Os serviços públicos – da Saúde à Educação – não têm capacidade de resposta para tanta solicitação. Estão a implodir.
Atente-se ao que se passa nas urgências dos hospitais, nos departamentos de obstetrícia e de pediatria. Estão a rebentar pelas costuras.
E não há trabalho para todos. Nem tão pouco casas para os albergar de forma minimamente condigna.
E veja-se que se passou com centenas de timorenses a vaguear por ruas alentejanas e ribatejanas. Mas, sobretudo, o que está a passar-se em Lisboa e no Porto, com tendência a repetir-se noutras cidades das grandes áreas metropolitanas e noutras capitais de distrito.
É inevitável!
Por isso, aqui fica uma cunha à nova ministra da Administração Interna, Margarida Blasco, para pôr cobro a isto antes que seja tarde de mais.
É que Portugal não é a Santa Casa nem tem condições para continuar a fechar os olhos a esta explosiva realidade.

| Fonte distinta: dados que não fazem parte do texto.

(** * School clustering API: a shallow embedding of [model/clustering_api.py]

    The service is embedded function by function: [clean_text], the two
    lookup helpers, the ML and the rule-based predictors, [predict_single],
    [health_check], [get_cluster_batch], the loading of the model at
    start-up, [get_cluster] and [test_endpoint].

    Conventions of the embedding.
    - A Python [str] is a [string] whose characters are the code points
      0..255 (Latin-1); the character classes below are Python's classes
      ([str.lower], [str.isspace], the [re] classes [\w] and [\s] on [str]
      patterns) restricted to that range.
    - A Python [int] is a [Z]; a Python [float] is a binary64 number of
      [SpecFloat] ([prec = 53], [emax = 1024]). Where CPython limits what
      it does with a large integer, the limit is part of the embedding:
      an index of a list must fit [Py_ssize_t] (64 bits), and an integer
      of more than 4300 digits is not converted to text.
    - A computation that may raise is a value of [Exc]; [try]/[except
      Exception] is [try_except].
    - The pickled vectorizer and k-means model are not part of the
      repository: the environment [Env] carries the flag [MODEL_LOADED] and
      an oracle for the one expression that uses them.
    - The clock is an input: each function takes the readings of
      [time.time()] that it makes.
    Start-up, [get_cluster] and [test_endpoint] are embedded after the
    pipeline. The root endpoint, whose texts hold characters beyond the
    code point 255, the CORS set-up and the prints are left out. *)

From Stdlib Require Import ZArith List String Ascii Bool Lia.
From Stdlib Require Import Floats.SpecFloat.
From Stdlib Require Import QArith DecimalString.
Import ListNotations.

Set Warnings "-register-all".
Local Open Scope string_scope.
Local Open Scope Z_scope.

(** ** Exceptions *)

(** The exceptions of class [Exception] that the embedded code can meet;
    [KeyError] carries the [repr] of the missing key, [ExternalError] is
    whatever the vectorizer or the model raises. *)
Inductive exn : Type :=
| IndexError (msg : string)
| KeyError (key_repr : string)
| ValueError (msg : string)
| TypeError (msg : string)
| ZeroDivisionError (msg : string)
| OverflowError (msg : string)
| ExternalError (msg : string).

(** [str(e)]. *)
Definition exn_str (e : exn) : string :=
  match e with
  | IndexError msg | KeyError msg | ValueError msg | TypeError msg
  | ZeroDivisionError msg | OverflowError msg | ExternalError msg => msg
  end.

Inductive Exc (A : Type) : Type :=
| Ok (a : A)
| Raise (e : exn).

Arguments Ok {A} a.
Arguments Raise {A} e.

Definition bind {A B : Type} (m : Exc A) (k : A -> Exc B) : Exc B :=
  match m with
  | Ok a => k a
  | Raise e => Raise e
  end.

Notation "x <- m ;; k" := (bind m (fun x => k))
  (at level 61, m at next level, right associativity).
Notation "' p <- m ;; k" := (bind m (fun x => match x with p => k end))
  (at level 61, p pattern, m at next level, right associativity).

(** [try: body except Exception as e: handler e]. *)
Definition try_except {A : Type} (body : Exc A) (handler : exn -> Exc A) : Exc A :=
  match body with
  | Ok a => Ok a
  | Raise e => handler e
  end.

(** ** Python strings *)

Module PyStr.

Definition code (c : ascii) : N := N_of_ascii c.

Definition in_range (lo hi : N) (c : ascii) : bool :=
  (N.leb lo (code c) && N.leb (code c) hi)%bool.

(** Characters that [str.lower] changes: each goes to the code point 32
    above it. *)
Definition is_upper (c : ascii) : bool :=
  (in_range 65 90 c || in_range 192 214 c || in_range 216 222 c)%bool.

Definition lower_char (c : ascii) : ascii :=
  if is_upper c then ascii_of_N (code c + 32) else c.

Fixpoint lower (s : string) : string :=
  match s with
  | EmptyString => EmptyString
  | String c s' => String (lower_char c) (lower s')
  end.

(** [str.isspace] on one character; also the class [\s]. *)
Definition is_space (c : ascii) : bool :=
  (in_range 9 13 c || in_range 28 32 c || N.eqb (code c) 133
   || N.eqb (code c) 160)%bool.

(** The class [\w]: alphanumeric characters and the underscore. *)
Definition is_word (c : ascii) : bool :=
  (in_range 48 57 c || in_range 65 90 c || N.eqb (code c) 95
   || in_range 97 122 c || N.eqb (code c) 170 || in_range 178 179 c
   || N.eqb (code c) 181 || in_range 185 186 c || in_range 188 190 c
   || in_range 192 214 c || in_range 216 246 c || in_range 248 255 c)%bool.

P.S. – Afinal, o Paraíso não fechou de vez. Esteve encerrado para obras de remodelação, está agora em férias, mas vai reabrir dentro de dias. Fica desde já agendada uma visita para breve a Tomar, à Corredoura, àquele café da minha infância, para comer um bolo de arroz e um sumo de laranja natural (à falta de Laranjina C), como prometi à tão amável gerente Alexandra Vasconcelos (4.ª geração).